Conflict Resolution:
Java

For reasons explained in the Introduction to conflict resolution, we strongly recommend adopting a conflict resolution strategy that requires applications to resolve siblings according to use-case-specific criteria. Here, we’ll provide a brief guide to conflict resolution using the official Riak Java client.

How the Java Client Handles Conflict Resolution

The official Riak Java client provides a ConflictResolver interface for handling sibling resolution. This interface requires that you implement a resolve method that takes a Java List of objects of a specific type that are stored in Riak and produces a single object of that type, i.e. converts a List<T> to a single T. Once that interface has been implemented, it can be registered as a singleton and thereby applied to all read operations on a specific data type. Below is an example resolver for the class Foo:

Java
import com.basho.riak.client.api.cap.ConflictResolver;

public class FooResolver implements ConflictResolver<Foo> {
    @Override
    public Foo resolve(List<Foo> siblings) {
        // Insert your sibling resolution logic here
    }
}

What happens within the resolve method is up to you and will always depend on the use case at hand. You can implement a resolver that selects a random Foo from the list, chooses the Foo with the most recent timestamp (if you’ve set up the class Foo to have timestamps), etc. In this tutorial we’ll provide a simple example to get you started.

Basic Conflict Resolution Example

Let’s say that we’re building a social network application and storing lists of usernames representing each user’s “friends” in the network. Each user will bear the class User, which we’ll create below. All of the data for our application will be stored in buckets that bear the bucket type siblings, and for this bucket type allow_mult is set to true, which means that Riak will generate siblings in certain cases—siblings that our application will need to be equipped to resolve when they arise.

The question that we need to ask ourselves now is this: if a given user has sibling values, i.e. if there are multiple friends lists and Riak can’t decide which one is most causally recent, which list should be deemed “correct” from the standpoint of the application? What criteria should be applied in making that decision? Should the lists be merged? Should we pick a User object at random?
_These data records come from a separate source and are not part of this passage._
(** The shape of an execution that got as far as the market query. *)
Lemma fp_after_markets {F : Type} {A : Arith F} (cfg : FP.config.t F)
    (self : FP.TradeExecutor.t F) (signal : FP.TradingSignal.t F) r_bal r_mk tr' res :
  guarded A ->
  FP.runs (FP.TradeExecutor.execute_signal cfg self signal)
    (FP.EvFetchBalance r_bal :: FP.EvLoadMarkets r_mk :: tr') res ->
  let symbol :=
    FP.ExchangeConnector.get_symbol (FP.TradeExecutor.exchange self)
      (FP.TradingSignal.symbol signal) (FP.config.DEFAULT_QUOTE_ASSET cfg) in
  let price :=
    fdiv (fadd (fst (FP.TradingSignal.first_buy_range signal))
               (snd (FP.TradingSignal.first_buy_range signal))) (flit 2) in
  let balance :=
    FP.ExchangeConnector.free_balance r_bal (FP.config.DEFAULT_QUOTE_ASSET cfg) in
  let budget :=
    fmin (fmul balance (fdiv (FP.config.POSITION_SIZE_PERCENTAGE cfg) (flit 100)))
      (FP.config.MAX_POSITION_SIZE cfg) in
  let min_order_size := FP.ExchangeConnector.amount_min r_mk symbol in
  let below := flt (fdiv (fmul budget (flit 0.6)) price) min_order_size in
  let a1 := if below then min_order_size else fdiv (fmul budget (flit 0.6)) price in
  let c1 := if below then fmul min_order_size price else fmul budget (flit 0.6) in
  let a2 := fdiv (fmul budget (flit 0.4)) (FP.TradingSignal.second_buy signal) in
  exists r1 tr2,
    tr' = FP.EvCreateLimitOrder symbol buy a1 price r1 :: tr2
    /\ match r1 with
       | None => tr2 = [] /\ res = (false, self)
       | Some first_order =>
           if fis_zero (FP.TradingSignal.second_buy signal)
           then tr2 = [] /\ res = (false, self)
           else
           exists second_order stop_loss_order take_profit_orders,
             List.filter FP.is_buy tr2
             = (if fge a2 min_order_size
                then [FP.EvCreateLimitOrder symbol buy a2
                        (FP.TradingSignal.second_buy signal) second_order]
                else [])
             /\ (fge a2 min_order_size = false -> second_order = None)
             /\ let total_amount :=
                  match second_order with Some _ => fadd a1 a2 | None => a1 end in
                let total_cost :=
                  match second_order with
                  | Some _ => fadd c1 (fmul budget (flit 0.4))
                  | None => c1
                  end in
                res = (true,
                       {| FP.TradeExecutor.exchange := FP.TradeExecutor.exchange self;
                          FP.TradeExecutor.active_trades :=
                            <[ FP.TradingSignal.symbol signal :=
                               {| FP.Trade.symbol := symbol;
                                  FP.Trade.base_symbol := FP.TradingSignal.symbol signal;
                                  FP.Trade.first_order := first_order;
                                  FP.Trade.second_order := second_order;
                                  FP.Trade.stop_loss_order := stop_loss_order;
                                  FP.Trade.take_profit_orders := take_profit_orders;
                                  FP.Trade.total_amount := total_amount;
                                  FP.Trade.avg_entry_price :=
                                    if fgt total_amount (flit 0)
                                    then fdiv total_cost total_amount else price;
                                  FP.Trade.signal := signal |} ]>
                              (FP.TradeExecutor.active_trades self) |})
       end.
Proof.
  intros Hguard Hr. cbv zeta.
  pose proof (fp_execute_signal_cases Hguard _ _ _ _ _ Hr) as H. cbv zeta in H.
  destruct (decide _) as [_|_]; [destruct H as [H _]; discriminate H|].
  destruct H as (r_bal' & tr1 & Htr & H). injection Htr as <- <-.
  destruct (flt _ (flit 10)); [destruct H as [H _]; discriminate H|].
  destruct (fis_zero (fdiv _ (flit 2))); [destruct H as [H _]; discriminate H|].
  destruct H as (r_mk' & r1 & tr2 & Htr & H). injection Htr as <- ->.
  exists r1, tr2. split; [reflexivity|].
  destruct r1 as [first_order|]; [|exact H].
  destruct (fis_zero (FP.TradingSignal.second_buy signal)); [exact H|].
  destruct H as (second_order & stop_loss_order & take_profit_orders & tr_second
                 & tr_risk & -> & Hsecond & Hrisk & Hres).
  exists second_order, stop_loss_order, take_profit_orders.
  rewrite List.filter_app, Hrisk, app_nil_r.
  destruct (fge _ _).
  - subst tr_second. split; [reflexivity|]. split; [discriminate|]. exact Hres.
  - destruct Hsecond as [-> ->]. split; [reflexivity|]. split; [reflexivity|]. exact Hres.
Qed.

(* ================================================================== *)
(** * Entry aggregation and sizing, in the arithmetic of the code *)
(* ================================================================== *)

(** C3.  In an execution whose first buy the exchange accepted, the
    second-buy price not being zero, [execute_signal] returns [True] and
    stores a trade.  The accepted buys of the execution are the first
    and, when the stored trade has a second order, the second.  The
    stored total amount is the first amount, plus the second amount when
    the second order was accepted.  The stored average entry price is
    [total_cost / total_amount] when [total_amount > 0], where
    [total_cost] adds the quote sizes of the accepted tranches as the
    code sized them ([first_buy_size], and [second_buy_size] = 40% of the
    budget), and it is the first-tranche price, no division taking
    place, when [total_amount > 0] fails.  Every operation is the
    float operation of the code; with the first tranche alone the average
    is [first_buy_size / first_buy_amount], which is the first price up to
    rounding only. *)
Theorem C3_average_entry_price {F : Type} {A : Arith F} (cfg : FP.config.t F)
    (self : FP.TradeExecutor.t F) (signal : FP.TradingSignal.t F)
    r_bal r_mk s a1 p1 o1 tr' res :
  guarded A ->
  FP.runs (FP.TradeExecutor.execute_signal cfg self signal)
    (FP.EvFetchBalance r_bal :: FP.EvLoadMarkets r_mk
     :: FP.EvCreateLimitOrder s buy a1 p1 (Some o1) :: tr') res ->
  fis_zero (FP.TradingSignal.second_buy signal) = false ->
  let balance :=
    FP.ExchangeConnector.free_balance r_bal (FP.config.DEFAULT_QUOTE_ASSET cfg) in
  let min_order_size :=
    FP.ExchangeConnector.amount_min r_mk
      (FP.ExchangeConnector.get_symbol (FP.TradeExecutor.exchange self)
         (FP.TradingSignal.symbol signal) (FP.config.DEFAULT_QUOTE_ASSET cfg)) in
  let position_size :=
    fmin (fmul balance (fdiv (FP.config.POSITION_SIZE_PERCENTAGE cfg) (flit 100)))
      (FP.config.MAX_POSITION_SIZE cfg) in
  let first_buy_size :=
    if flt (fdiv (fmul position_size (flit 0.6)) p1) min_order_size
    then fmul min_order_size p1 else fmul position_size (flit 0.6) in
  let second_buy_size := fmul position_size (flit 0.4) in
  let second_buy_amount := fdiv second_buy_size (FP.TradingSignal.second_buy signal) in
  exists self' t,
    res = (true, self')
    /\ FP.TradeExecutor.active_trades self' !! FP.TradingSignal.symbol signal = Some t
    /\ FP.filled_buys
         (FP.EvFetchBalance r_bal :: FP.EvLoadMarkets r_mk
          :: FP.EvCreateLimitOrder s buy a1 p1 (Some o1) :: tr')
       = (a1, p1) :: match FP.Trade.second_order t with
                     | Some _ => [(second_buy_amount, FP.TradingSignal.second_buy signal)]
                     | None => []
                     end
    /\ let total_amount :=
         match FP.Trade.second_order t with
         | Some _ => fadd a1 second_buy_amount
         | None => a1
         end in
       let total_cost :=
         match FP.Trade.second_order t with
         | Some _ => fadd first_buy_size second_buy_size
         | None => first_buy_size
         end in
       FP.Trade.total_amount t = total_amount
       /\ FP.Trade.avg_entry_price t
          = (if fgt total_amount (flit 0) then fdiv total_cost total_amount else p1).
Proof.
  intros Hguard Hr Hp2. cbv zeta.
  pose proof (fp_after_markets _ _ _ _ _ _ _ Hguard Hr) as H. cbv zeta in H.
  destruct H as (r1 & tr2 & Htr & H). injection Htr as -> -> -> <- <-.
  rewrite Hp2 in H.
  destruct H as (second_order & stop_loss_order & tps & Hbuys & Hnone & ->).
  eexists _, _. split; [reflexivity|]. split; [apply lookup_insert_eq|].
  simpl FP.Trade.second_order. simpl FP.Trade.total_amount.
  simpl FP.Trade.avg_entry_price.
  split; [|split; reflexivity].
  simpl. f_equal. rewrite fp_filled_buys_filter, Hbuys.
  destruct (fge _ _).
  - destruct second_order; reflexivity.
  - rewrite (Hnone eq_refl). reflexivity.
Qed.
This decision will always be yours to make. Here, though, we’ll keep it simple and say that the following criterion will hold: if conflicting lists exist, the longer list will be the one that our application deems correct. So if the user user1234 has a sibling conflict where one possible value has friends lists with 100, 75, and 10 friends, respectively, the list of 100 friends will win out. While this might not make sense in real-world applications, it’s a good jumping-off point. We’ll explore the drawbacks of this approach, as well as a better alternative, in this document as well.

Creating Our Data Class

We’ll start by creating a User class for each user’s data. Each User object will consist of a username as well as a friends property that lists the usernames, as strings, of the user’s friends. We’ll use a Set for the friends property to avoid duplicates.

Java
public class User {
    public String username;
    public Set<String> friends;

    public User(String username, Set<String> friends) {
        this.username = username;
        this.friends = friends;
    }
}

Here’s an example of instantiating a new User object:

Java
Set<String> friends = new HashSet<String>();
friends.add("fred");
friends.add("barney");
User bashobunny = new User("bashobunny", friends);

Implementing a Conflict Resolution Interface

So what happens if siblings are present and the user bashobunny has different friend lists in different object replicas? For that we can implement the ConflictResolver class described above. We need to implement that interface in a way that is specific to the need at hand, i.e. taking a list of User objects and returning the User object that has the longest friends list:

Java
import com.basho.riak.client.api.cap.ConflictResolver;

public class UserResolver implements ConflictResolver<User> {
    @Override
    public User resolve(List<User> siblings) {
        // If there are no objects present, return null
        if (siblings.size == 0) {
            return null;
        // If there is only one User object present, return that object
        } else if (siblings.size == 1) {
            return siblings.get(0);
        // And if there are multiple User objects, return the object
        // with the longest list
        } else {
            int longestList = 0;
            User userWithLongestList;

            // Iterate through the User objects to check for the longest
            // list
            for (User user : siblings) {
                if (user.friends.size() > longestList) {
                    userWithLongestList = user;
                    longestList = user.friends.size();
                }
            }
            // If all sibling User objects have a friends list with a length
            // of 0, it doesn't matter which sibling is selected, so we'll
            // simply select the first one in the list:
            return userWithLongestList == null ? siblings.get(0) : userWithLongestList;
        }
    }
}

Registering a Conflict Resolver Class

To use a conflict resolver, we must register it:

Java
ConflictResolverFactory factory = ConflictResolverFactory.getInstance();
factory.registerConflictResolver(User.class, new UserResolver());

With the resolver registered, the resolution logic that we have created will resolve siblings automatically upon read. Registering a custom conflict resolver can occur at any point in the application’s lifecycle and will be applied on all reads that involve that object type.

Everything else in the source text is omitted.